It's a mark of Tennyson's skill as a poet that he is able to provide as strong a narrative voice for one of the best known character in the Western world ("Ulysses"), as for a marginal character ("Tithonus") or a character of his own invention ("The Lady of Shalott"). "Tithonus," unlike the other two poems, poses a particular question of location: where is our narrator, exactly? Tithonus says that at
The quiet limit of the world,
A white-haired shadow roaming like a dream
The ever-silent spaces of the East,
Far-folded mists, and gleaming halls of morn. [7-10]
What does this mean? The Greek tradition places the Gods firmly in the physical realm — maybe the halls he wanders can be visited like one visits a museum or monument.

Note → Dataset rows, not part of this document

(** * Admissions prediction service: login, bearer-token check and prediction

    A shallow embedding of [src/service.py].  The service has two protected
    flows: [login] checks a credential table and issues a signed, time-bound
    token; [predict] runs [verify_token] on the [Authorization] header and only
    then calls the model runner.

    Conventions of the embedding:
    - Python [str] is [string]; [dict] is a [gmap] keyed by strings.
    - The wall clock ([datetime.utcnow()], and the clock read inside
      [jwt.decode]) is an explicit argument [now], in whole seconds since the
      epoch, the unit of the [exp] claim; a [timedelta] is a number of seconds.
    - A raised exception is the [Raise] branch of [outcome]; Python's [None] is
      [None].
    - The model runner is a function of the data frame; its invocations are
      recorded in a call log threaded through [predict].
    - The JWS signing primitive of the [jwt] package is an interface ([JWS]);
      the claim validation that [jwt.decode] performs on [exp] is written out. *)

From Stdlib Require Import ZArith String Ascii List Bool Lia.
From Stdlib Require Import Floats.SpecFloat.
From stdpp Require Import gmap strings list fin_maps countable.

Local Open Scope string_scope.
Local Open Scope Z_scope.

(** ** Python built-ins used by the service *)

Module Py.

(** [s.startswith(pre)] *)
Definition startswith (s pre : string) : bool := String.prefix pre s.
(** * i3_mcp: command synthesis and tree queries of the i3 MCP server

    A shallow embedding of the parts of [i3_mcp.py] that carry logic:
    the tree walks ([find_windows_recursive], [find_visible_scratchpads]),
    the response truncator ([truncate_response]) and the operations that
    validate their parameters and synthesize i3 commands
    ([i3_move_window], [i3_swap_containers], [i3_scratchpad_move],
    [i3_scratchpad_hide_all], [i3_workspace_bulk_move], [i3_mark_set],
    [i3_gaps_set]).

    Python values are embedded as follows.
    - [str] is [string]; every [ascii] stands for one character.
    - [int] is [Z]; [Optional[T]] is [option T] with [None] for [None].
    - A [dict] that the code builds and returns is a [json] object whose
      association list keeps the insertion order of the keys.
    - A node of the i3 tree is the record [Node]: one field per key the
      code reads, [None] when [dict.get] does not find the key.  The key
      [name], which i3 prints as [null] for a container or a window that
      has no name, is an [entry]: absent, [null] or a string.
    - An exception that the code lets escape is a value of [exn]; a
      function that may raise returns a sum [exn + T].
    - [subprocess.run] is the only effect.  An operation is a program of
      type [Act R] whose nodes are the calls to [i3-msg]; [exec] runs a
      program against a [transport], which answers each call from the
      calls made so far, and returns the calls in the order of issue. *)

From Stdlib Require Import ZArith Strings.Ascii Numbers.DecimalString.
From stdpp Require Import base list strings gmap.

Set Warnings "-register-all".
Local Open Scope Z_scope.

(** ** Python helpers *)

Module Py.

(** The character [chr(34)], the double quote. *)
Definition dquote : ascii := Ascii.ascii_of_nat 34.
(** The character [chr(92)], the backslash. *)
Definition backslash : ascii := Ascii.ascii_of_nat 92.
(** The character [chr(10)], the line feed. *)
Definition newline : ascii := Ascii.ascii_of_nat 10.

Definition DQ : string := String dquote EmptyString.
Definition NL : string := String newline EmptyString.

(** [str(z)] for an [int]. *)
Definition str_of_int (z : Z) : string := NilEmpty.string_of_int (Z.to_int z).

(** [len(s)]. *)
Definition len (s : string) : Z := Z.of_nat (String.length s).

(** Truth value of a [str]: the empty string is false. *)
Definition truthy_str (s : string) : bool :=
  match s with EmptyString => false | String _ _ => true end.

(** Truth value of an [Optional[str]]. *)
Definition truthy_ostr (o : option string) : bool :=
  match o with Some s => truthy_str s | None => false end.

(** Truth value of an [Optional[int]]: [None] and [0] are false. *)
Definition truthy_oint (o : option Z) : bool :=
  match o with Some z => negb (z =? 0) | None => false end.

(** [o is not None]. *)
Definition is_not_None {A} (o : option A) : bool :=
  match o with Some _ => true | None => false end.

(** [f"{o}"] for an [Optional[str]]: [None] is rendered as its name. *)
Definition fmt_ostr (o : option string) : string :=
  match o with Some s => s | None => "None" end.

(** [f"{o}"] for an [Optional[int]]. *)
Definition fmt_oint (o : option Z) : string :=
  match o with Some z => str_of_int z | None => "None" end.

(** The first [n] characters of [s] (all of [s] when it is shorter). *)
Fixpoint str_take (n : nat) (s : string) : string :=
  match n, s with
  | S n', String c s' => String c (str_take n' s')
  | _, _ => EmptyString
  end.

(** [s[:stop]]: a negative [stop] counts from the end of [s]. *)
Definition slice_to (s : string) (stop : Z) : string :=
  if 0 <=? stop then str_take (Z.to_nat stop) s
  else str_take (Z.to_nat (len s + stop)) s.

(** [sep.join(l)]. *)
Fixpoint join (sep : string) (l : list string) : string :=
  match l with
  | [] => ""
  | [s] => s
  | s :: l' => s +:+ sep +:+ join sep l'
  end.

(** [sum] of a list of [bool]: the number of [True]. *)
Definition sum_bool (l : list bool) : Z :=
  foldl (fun acc (b : bool) => acc + (if b then 1 else 0)) 0 l.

Or is he in a fairy-like otherworld, as the words "shadow" and "dream" might suggest? We could try to triangulate Tithonus's position from what he can see: "a glimpse of that dark world where I was born" (33). But this raises more questions that it answers.
Is he looking down at a town or country, as the Greek gods looked down from Olympus? Perhaps humanity itself is the world to which he was born — and left behind. Or does he mean the past, the darkness of antiquity? He could just as easily be talking about the darkness just before dawn, in which he waited so eagerly (and foolishly) to be created immortal.